Harry vit du coin de l'œil Draco se déshabiller et il vit surtout Dean le reluquer ostensiblement. Pour son plus grand malheur, Draco aussi s'en était aperçu et esquissa un sourire en coin qui rendit Harry malade de jalousie. Il se mit rapidement en pyjama et se coucha alors que tout le monde se disait bonne nuit. Il grogna, tira les rideaux du baldaquin et tenta de ne pas penser au fait qu'il avait une furieuse envie de tuer Dean de ses propres mains, sans même utiliser sa baguette. Il s'exhorta au calme. Il ne savait pas ce que la puissance qu'il avait acquise dernièrement pourrait déclancher si il se laissait aller à ses émotions. C'est ainsi qu'il sombra enfin dans le sommeil.
Ce matin là, Harry se réveilla une fois encore en sueur, tremblant mais pas pour la même raison que d'habitude. Non, il n'avait pas fait de cauchemar, il avait plutôt rêvé. Et son rêve se faisait encore sentir très nettement dans son bas de pyjama. Il avait imaginé Draco dans une position fort intéressante, qui le faisait rougir rien qu'en y repensant. Il conjura une horloge et remarqua qu'il était 6h30 du matin. Il avait largement le temps de régler son problème dans la salle de bain avant que les autres ne se réveillent.
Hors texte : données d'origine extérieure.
(* ===== verification/BitLoops.v ===== *)
(** Little-endian limbs: an integer as a list of [n]-bit pieces, least significant first, shared by the
    data memory (32-bit words of a 256-bit word, bytes of a 32-bit word) and the nibble-wise ciphers.
    Loops that build an integer bit by bit or nibble by nibble, as the ciphers write them:
    [for i in ...: ret |= val << dst] and the same with [+=]. *)

From S2P Require Import Prelude.

(** Piece [j] of [v]. *)
Definition limb (n v j : Z) : Z := (v ≫ (n * j)) .& mask n.

Definition limbs_split (n k v : Z) : list Z := limb n v <$> seqZ 0 k.

Definition limbs_join (n : Z) (us : list Z) : Z :=
  foldr (fun u acc => (acc ≪ n) .| u) 0 us.

Section limbs.
Context (n : Z) (Hn : 0 < n).

Lemma limb_bits v j : in_bits n (limb n v j).
Proof. apply in_bits_mask. lia. Qed.

Lemma testbit_limb v j i :
  0 ≤ i → Z.testbit (limb n v j) i = (i <? n) && Z.testbit v (i + n * j).
Proof.
  intros. unfold limb. autorewrite with testbit. zbool. by rewrite andb_comm.
Qed.

Lemma limbs_split_lookup k v i :
  limbs_split n k v !! i =
    if decide (Z.of_nat i < k) then Some (limb n v (Z.of_nat i)) else None.
Proof.
  unfold limbs_split. rewrite list_lookup_fmap. case_decide.
  - by rewrite lookup_seqZ_lt by lia.
  - by rewrite lookup_seqZ_ge by lia.
Qed.

Lemma limbs_split_length k v : 0 ≤ k → length (limbs_split n k v) = Z.to_nat k.
Proof. intros. unfold limbs_split. by rewrite length_fmap, length_seqZ. Qed.

Lemma limbs_split_bits k v : Forall (in_bits n) (limbs_split n k v).
Proof. apply Forall_fmap, Forall_true. intros. apply limb_bits. Qed.

Lemma testbit_limbs_join us i :
  Forall (in_bits n) us → 0 ≤ i →
  Z.testbit (limbs_join n us) i =
    from_option (fun u => Z.testbit u (i `mod` n)) false (us !! Z.to_nat (i `div` n)).
Proof.
  intros Hus. revert i. induction Hus as [| u us Hu Hus IH]; intros i Hi.
  - simpl. by rewrite Z.bits_0.
  - cbn [limbs_join foldr]. rewrite Z.lor_spec, testbit_shiftl by lia.
    destruct (decide (i < n)) as [Hlt | Hge].
    + rewrite testbit_neg by lia. rewrite Z.div_small, Z.mod_small by lia. done.
    + rewrite (testbit_in_bits n u) by (done || lia). rewrite orb_false_r.
      rewrite IH by lia.
      assert (E : i = i - n + 1 * n) by lia.
      rewrite (f_equal (fun z => z `div` n) E), (f_equal (fun z => z `mod` n) E : i `mod` n = _).
      rewrite Z.div_add, Z.mod_add by lia.
      rewrite Z.add_1_r, Z2Nat.inj_succ by (apply Z.div_pos; lia). done.
Qed.

Lemma limbs_join_nonneg us : Forall (in_bits n) us → 0 ≤ limbs_join n us.
Proof.
  induction 1 as [| u us [Hu _] _ IH]; [done |].
  cbn [limbs_join foldr]. apply Z.lor_nonneg. split; [by apply Z.shiftl_nonneg | done].
Qed.

Lemma limbs_join_bits us k :
  Forall (in_bits n) us → Z.of_nat (length us) ≤ k → in_bits (n * k) (limbs_join n us).
Proof.
  intros Hus Hlen. apply in_bits_testbit; [nia |].
  split; [by apply limbs_join_nonneg |]. intros i Hi.
  rewrite testbit_limbs_join by (done || nia).
  rewrite lookup_ge_None_2; [done |].
  assert (k ≤ i `div` n) by (apply Z.div_le_lower_bound; lia). lia.
Qed.

(** Splitting what was joined gives the pieces back, and conversely. *)
Lemma limbs_split_join us :
  Forall (in_bits n) us → limbs_split n (Z.of_nat (length us)) (limbs_join n us) = us.
Proof.
  intros Hus. apply list_eq. intros i. rewrite limbs_split_lookup.
  case_decide as Hi; [| by rewrite lookup_ge_None_2 by lia].
  destruct (lookup_lt_is_Some_2 us i) as [u Hu]; [lia |]. rewrite Hu. f_equal.
  apply Z_bits_eq. intros b Hb. rewrite testbit_limb by done.
  assert (Hub : in_bits n u) by (by eapply Forall_lookup_1).
  destruct (Z.ltb_spec b n); cbn [andb].
  - rewrite testbit_limbs_join by (done || nia).
    replace (b + n * Z.of_nat i) with (b + Z.of_nat i * n) by lia.
    rewrite Z.div_add, Z.mod_add, Z.div_small, Z.mod_small by lia.
    rewrite Z.add_0_l, Nat2Z.id, Hu. done.
  - by rewrite (testbit_in_bits n u) by (done || lia).
Qed.

Lemma limbs_join_split k v :
  0 ≤ k → in_bits (n * k) v → limbs_join n (limbs_split n k v) = v.
Proof.
  intros Hk Hv. apply Z_bits_eq. intros i Hi.
  rewrite testbit_limbs_join by (done || apply limbs_split_bits).
  rewrite limbs_split_lookup.
  assert (0 ≤ i `div` n) by (apply Z.div_pos; lia).
  pose proof (Z.mod_pos_bound i n Hn). pose proof (Z.div_mod i n).
  case_decide as Hlt; rewrite Z2Nat.id in * by lia; cbn [from_option].
  - rewrite testbit_limb by lia. zbool. f_equal. lia.
  - symmetry. apply (testbit_in_bits (n * k)); [done | nia].
Qed.

(** Equality of two values of [k] limbs, limb by limb. *)
Lemma limbs_ext k v v' :
  0 ≤ k → in_bits (n * k) v → in_bits (n * k) v' →
  (∀ j, 0 ≤ j < k → limb n v j = limb n v' j) → v = v'.
Proof.
  intros Hk Hv Hv' H. rewrite <- (limbs_join_split k v), <- (limbs_join_split k v') by done.
  f_equal. apply list_eq. intros i. rewrite !limbs_split_lookup.
  case_decide; [| done]. f_equal. apply H. lia.
Qed.

(** Replacing one limb of a joined list. *)
Lemma limb_join us i :
  Forall (in_bits n) us → 0 ≤ i < Z.of_nat (length us) →
  Some (limb n (limbs_join n us) i) = us !! Z.to_nat i.
Proof.
  intros Hus Hi. rewrite <- (limbs_split_join us Hus) at 2.
  rewrite limbs_split_lookup. by rewrite decide_True, Z2Nat.id by lia.
Qed.
End limbs.

(** [for u in reversed(us): acc = (acc << n) | u] *)
Lemma foldl_reverse_join n us :
  foldl (fun acc u => (acc ≪ n) .| u) 0 (reverse us) = limbs_join n us.
Proof.
  unfold limbs_join. induction us as [| u us IH]; [done |].
  rewrite reverse_cons, foldl_app, IH. done.
Qed.

(** * Bits one by one *)

(** [for i in l: acc |= val(i) << dst(i)] *)
Definition or_loop (val dst : Z → Z) (acc : Z) (l : list Z) : Z :=
  foldl (fun acc i => acc .| (val i ≪ dst i)) acc l.

(** [for i in l: acc += val(i) << dst(i)] *)
Definition add_loop (val dst : Z → Z) (acc : Z) (l : list Z) : Z :=
  foldl (fun acc i => acc + (val i ≪ dst i)) acc l.

(** Bit [i] of [v] as an integer: [(v >> i) & 1]. *)
Definition bit (v i : Z) : Z := (v ≫ i) .& 1.

(** * Loops in general *)

Lemma res_bind_Ok {A B} (a : A) (k : A → res B) : (Ok a ≫= k) = k a.
Proof. done. Qed.

(** A loop whose body raises nothing. *)
Lemma foldM_Ok {A B} (f : B → A → res B) (g : B → A → B) acc l :
  (∀ acc x, x ∈ l → f acc x = Ok (g acc x)) → foldM f acc l = Ok (foldl g acc l).
Proof.
  revert acc. induction l as [| x l IH]; intros acc H; cbn [foldM foldl]; [done |].
  rewrite H by (by left). apply IH. intros; apply H; by right.
Qed.

(** The same for an invariant of the accumulator. *)
Lemma foldM_Ok_inv {A B} (P : B → Prop) (f : B → A → res B) (g : B → A → B) acc l :
  P acc → (∀ acc x, x ∈ l → P acc → f acc x = Ok (g acc x) ∧ P (g acc x)) →
  foldM f acc l = Ok (foldl g acc l) ∧ P (foldl g acc l).
Proof.
  revert acc. induction l as [| x l IH]; intros acc Hp H; cbn [foldM foldl]; [done |].
  destruct (H acc x ltac:(by left) Hp) as [E Hp']. rewrite E.
  apply IH; [done |]. intros; apply H; [by right | done].
Qed.

Lemma existsb_none {A} (p : A → bool) l : (∀ x, x ∈ l → p x = false) → existsb p l = false.
Proof.
  induction l as [| x l IH]; intros H; cbn [existsb]; [done |].
  rewrite (H x) by (by left). apply IH. intros; apply H; by right.
Qed.

Lemma existsb_one {A} (p : A → bool) l k :
  k ∈ l → (∀ x, x ∈ l → x = k ∨ p x = false) → existsb p l = p k.
Proof.
  induction l as [| x l IH]; intros Hk H; [by apply elem_of_nil in Hk |]. cbn [existsb].
  destruct (H x ltac:(by left)) as [-> | E].
  - destruct (p k) eqn:Ek; [done |]. apply existsb_none. intros y Hy.
    destruct (H y ltac:(by right)) as [-> | ?]; done.
  - rewrite E. apply elem_of_cons in Hk as [-> | Hk].
    + rewrite E. cbn. apply existsb_none. intros y Hy.
      destruct (H y ltac:(by right)) as [-> | ?]; done.
    + apply IH; [done |]. intros; apply H; by right.
Qed.

(** * Bits of the result *)

Lemma testbit_bit v i j : 0 ≤ i → Z.testbit (bit v i) j = (j =? 0) && Z.testbit v i.
Proof.
  intros Hi. unfold bit. destruct (Z.ltb_spec j 0).
  - rewrite testbit_neg by lia. by zbool.
  - change 1 with (mask 1). autorewrite with testbit.
    destruct (Z.eqb_spec j 0) as [-> |]; cbn [andb].
    + by rewrite Z.add_0_l, andb_true_r.
    + zbool. by rewrite andb_false_r.
Qed.

Lemma bit_in_bits v i : in_bits 1 (bit v i).
Proof. apply (in_bits_mask _ 1). lia. Qed.

Lemma testbit_or_loop val dst acc l j :
  0 ≤ j →
  Z.testbit (or_loop val dst acc l) j =
    Z.testbit acc j || existsb (fun i => Z.testbit (val i) (j - dst i)) l.
Proof.
  intros Hj. revert acc. unfold or_loop.
  induction l as [| i l IH]; intros acc; cbn [foldl existsb]; [by rewrite orb_false_r |].
  rewrite IH, Z.lor_spec, testbit_shiftl by done. by rewrite orb_assoc.
Qed.

Lemma or_loop_ext val val' dst dst' acc l :
  (∀ i, i ∈ l → val i = val' i ∧ dst i = dst' i) →
  or_loop val dst acc l = or_loop val' dst' acc l.
Proof.
  revert acc. unfold or_loop. induction l as [| i l IH]; intros acc H; cbn [foldl]; [done |].
  destruct (H i) as [-> ->]; [by left |]. apply IH. intros; apply H; by right.
Qed.

Lemma or_loop_in_bits w val dst acc l :
  0 ≤ w → in_bits w acc → (∀ i, i ∈ l → 0 ≤ dst i ∧ in_bits w (val i ≪ dst i)) →
  in_bits w (or_loop val dst acc l).
Proof.
  intros Hw. revert acc. unfold or_loop.
  induction l as [| i l IH]; intros acc Ha H; cbn [foldl]; [done |].
  apply IH; [| intros; apply H; by right]. apply in_bits_lor; [done | done |].
  apply H. by left.
Qed.

(** Moving single bits: bit [j] of the result is the bit that was sent there. *)
Lemma testbit_or_bits v src dst acc l j k :
  0 ≤ j → (∀ i, i ∈ l → 0 ≤ src i) →
  k ∈ l → dst k = j → (∀ i, i ∈ l → dst i = j → i = k) →
  Z.testbit (or_loop (fun i => bit v (src i)) dst acc l) j =
    Z.testbit acc j || Z.testbit v (src k).
Proof.
  intros Hj Hsrc Hk Hd Hu. rewrite testbit_or_loop by done. f_equal.
  rewrite (existsb_one _ _ k); [| done |].
  - rewrite testbit_bit by auto. by zbool.
  - intros i Hi. rewrite testbit_bit by auto.
    destruct (Z.eqb_spec (j - dst i) 0); [left; apply Hu; [done | lia] | by right].
Qed.

(** A bit that nothing is sent to. *)
Lemma testbit_or_bits_none v src dst acc l j :
  0 ≤ j → (∀ i, i ∈ l → 0 ≤ src i ∧ dst i ≠ j) →
  Z.testbit (or_loop (fun i => bit v (src i)) dst acc l) j = Z.testbit acc j.
Proof.
  intros Hj H. rewrite testbit_or_loop by done. rewrite existsb_none, orb_false_r; [done |].
  intros i Hi. destruct (H i Hi). rewrite testbit_bit by done. by zbool.
Qed.

(** Building limb by limb. *)
Lemma testbit_or_limbs n val k acc j :
  0 < n → 0 ≤ j → (∀ i, 0 ≤ i < k → in_bits n (val i)) →
  Z.testbit (or_loop val (fun i => n * i) acc (seqZ 0 k)) j =
    Z.testbit acc j || (j <? n * k) && Z.testbit (val (j `div` n)) (j `mod` n).
Proof.
  intros Hn Hj Hv. rewrite testbit_or_loop by done. f_equal.
  pose proof (Z.mod_pos_bound j n Hn). pose proof (Z.div_mod j n ltac:(lia)).
  assert (0 ≤ j `div` n) by (apply Z.div_pos; lia).
  assert (Hout : ∀ i, i ∈ seqZ 0 k → i = j `div` n ∨ Z.testbit (val i) (j - n * i) = false).
  { intros i Hi%elem_of_seqZ. destruct (Z.lt_trichotomy i (j `div` n)) as [Hlt | [-> | Hgt]].
    - right. apply (testbit_in_bits n); [apply Hv; lia | nia].
    - by left.
    - right. apply testbit_neg. nia. }
  destruct (Z.ltb_spec j (n * k)); cbn [andb].
  - rewrite (existsb_one _ _ (j `div` n)); [f_equal; lia | apply elem_of_seqZ; nia | done].
  - apply existsb_none. intros i Hi.
    destruct (Hout i Hi) as [-> | ?]; [apply elem_of_seqZ in Hi; nia | done].
Qed.

Lemma or_loop_join n val k :
  0 < n → 0 ≤ k → (∀ i, 0 ≤ i < k → in_bits n (val i)) →
  or_loop val (fun i => n * i) 0 (seqZ 0 k) = limbs_join n (val <$> seqZ 0 k).
Proof.
  intros Hn Hk Hv.
  assert (Hf : Forall (in_bits n) (val <$> seqZ 0 k)).
  { apply Forall_fmap, Forall_forall. intros i Hi%elem_of_seqZ. apply Hv. lia. }
  apply Z_bits_eq. intros j Hj. rewrite testbit_or_limbs, Z.bits_0 by done. cbn [orb].
  rewrite testbit_limbs_join by done. rewrite list_lookup_fmap.
  pose proof (Z.mod_pos_bound j n Hn). pose proof (Z.div_mod j n ltac:(lia)).
  assert (0 ≤ j `div` n) by (apply Z.div_pos; lia).
  destruct (Z.ltb_spec j (n * k)); cbn [andb].
  - rewrite lookup_seqZ_lt by nia. cbn. by rewrite Z2Nat.id by lia.
  - rewrite lookup_seqZ_ge by nia. done.
Qed.

(** A loop with two such assignments in its body. *)
Lemma or_loop_two v1 d1 v2 d2 acc l :
  foldl (fun acc i => (acc .| (v1 i ≪ d1 i)) .| (v2 i ≪ d2 i)) acc l =
  or_loop v2 d2 (or_loop v1 d1 acc l) l.
Proof.
  apply Z_bits_eq. intros j Hj. rewrite !testbit_or_loop by done. revert acc.
  induction l as [| i l IH]; intros acc; cbn [foldl existsb]; [by rewrite !orb_false_r |].
  rewrite IH, !Z.lor_spec, !testbit_shiftl by done.
  repeat match goal with
  | |- context [existsb ?p l] => destruct (existsb p l)
  | |- context [Z.testbit ?v ?i] => destruct (Z.testbit v i)
  end; done.
Qed.

(** * Sums of disjoint parts *)

Lemma add_disjoint a b : a .& b = 0 → a + b = a .| b.
Proof. intros H. rewrite Z.add_nocarry_lxor by done. by apply Z.lxor_lor. Qed.

Lemma add_loop_or_loop val dst acc l :
  (∀ pre i post, l = pre ++ i :: post → or_loop val dst acc pre .& (val i ≪ dst i) = 0) →
  add_loop val dst acc l = or_loop val dst acc l.
Proof.
  induction l as [| i l IH] using rev_ind; intros H; [done |].
  unfold add_loop, or_loop in *. rewrite !foldl_app. cbn [foldl].
  rewrite IH; [by apply add_disjoint, (H l i []) |].
  intros pre x post ->. apply (H pre x (post ++ [i])). by rewrite <- app_assoc.
Qed.

(** Parts of [n] bits at multiples of [n] do not overlap. *)
Lemma add_loop_limbs n val k :
  0 < n → 0 ≤ k → (∀ i, 0 ≤ i < k → in_bits n (val i)) →
  add_loop val (fun i => n * i) 0 (seqZ 0 k) = limbs_join n (val <$> seqZ 0 k).
Proof.
  intros Hn Hk Hv. rewrite <- or_loop_join by done. apply add_loop_or_loop.
  intros pre i post E.
  assert (Hi : i = Z.of_nat (length pre) ∧ i < k ∧ pre = seqZ 0 i).
  { assert (El : seqZ 0 k !! length pre = Some i) by (by rewrite E, list_lookup_middle).
    apply lookup_seqZ in El as [-> Hlt]. split_and!; [lia | lia |].
    trans (take (length pre) (seqZ 0 k)); [by rewrite E, take_app_length |].
    apply list_eq. intros m. destruct (decide (m < length pre)%nat).
    - rewrite lookup_take_lt, !lookup_seqZ_lt by lia. f_equal; lia.
    - rewrite lookup_take_ge, lookup_seqZ_ge by lia. done. }
  destruct Hi as (Hi & Hlt & ->). rewrite or_loop_join; [| done | lia | intros; apply Hv; lia].
  apply Z_bits_eq. intros j Hj. autorewrite with testbit.
  destruct (Z.ltb_spec j (n * i)); [by rewrite (testbit_neg _ (j - n * i)), andb_false_r by lia |].
  rewrite (testbit_in_bits (n * i)); [done | | nia].
  apply limbs_join_bits; [done | | rewrite length_fmap, length_seqZ; lia].
  apply Forall_fmap, Forall_forall. intros x Hx%elem_of_seqZ. apply Hv. lia.
Qed.

(** Single bits sent to distinct places do not overlap. *)
Lemma add_loop_bits v src dst l :
  (∀ i, i ∈ l → 0 ≤ src i) → NoDup (dst <$> l) →
  add_loop (fun i => bit v (src i)) dst 0 l = or_loop (fun i => bit v (src i)) dst 0 l.
Proof.
  intros Hs Hnd. apply add_loop_or_loop. intros pre i post ->.
  apply Z_bits_eq. intros j Hj. autorewrite with testbit.
  rewrite testbit_bit by (apply Hs, elem_of_app; right; by left).
  destruct (Z.eqb_spec (j - dst i) 0) as [Ej |]; cbn [andb]; [| by rewrite andb_false_r].
  rewrite testbit_or_bits_none, Z.bits_0; [done | done |].
  intros x Hx. split; [apply Hs, elem_of_app; by left |]. intros Ex.
  rewrite fmap_app in Hnd. apply NoDup_app in Hnd as (_ & Hnd & _).
  apply (Hnd (dst x)); [by apply list_elem_of_fmap_2 |].
  replace (dst x) with (dst i) by lia. by left.
Qed.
Il entra donc en trombe dans la douche et ouvrit le robinet d'eau froide au maximum. Il ferma les yeux et essaya de penser à autre chose qu'à la bouche de Draco et à ce qu'elle lui faisait dan son rêve. Très mauvaise idée, même sous la douche froide, les images étaient trop intenses pour faire tomber son excitation. Il se résolut à tourner le robinet d'eau chaude et à porter la main à son érection impressionnante. Il poussa un soupir de soulagement quand il commença de lents mouvements de va et viens sur son pénis douloureux. Puis, au fur et à mesure, il accéléra le mouvement, il laissait s'échapper son esprit et imaginait que la main qui tenait fermement sa hampe dressée était celle de Draco, son fantasme ambulant. Le plaisir était si intense qu'il du se mettre à genoux, ses jambes menaçant de lâcher à tout moment. Il se mordait l'intérieur de la joue pour s'empêcher de crier son plaisir et sentit le goût du sang dans sa bouche quand il se libéra enfin contre les parois de la douche. Il reprit lentement son souffle en se relevant. Il se savonna, effaça toute trace de son activité matinale et retourna tout habillé dans le dortoir. Il prit ses affaires de cours et descendit dans la salle commune où déjà quelques personnes s'étaient regroupées. Il était mort de honte de s'être donné du plaisir sur le dos de Draco.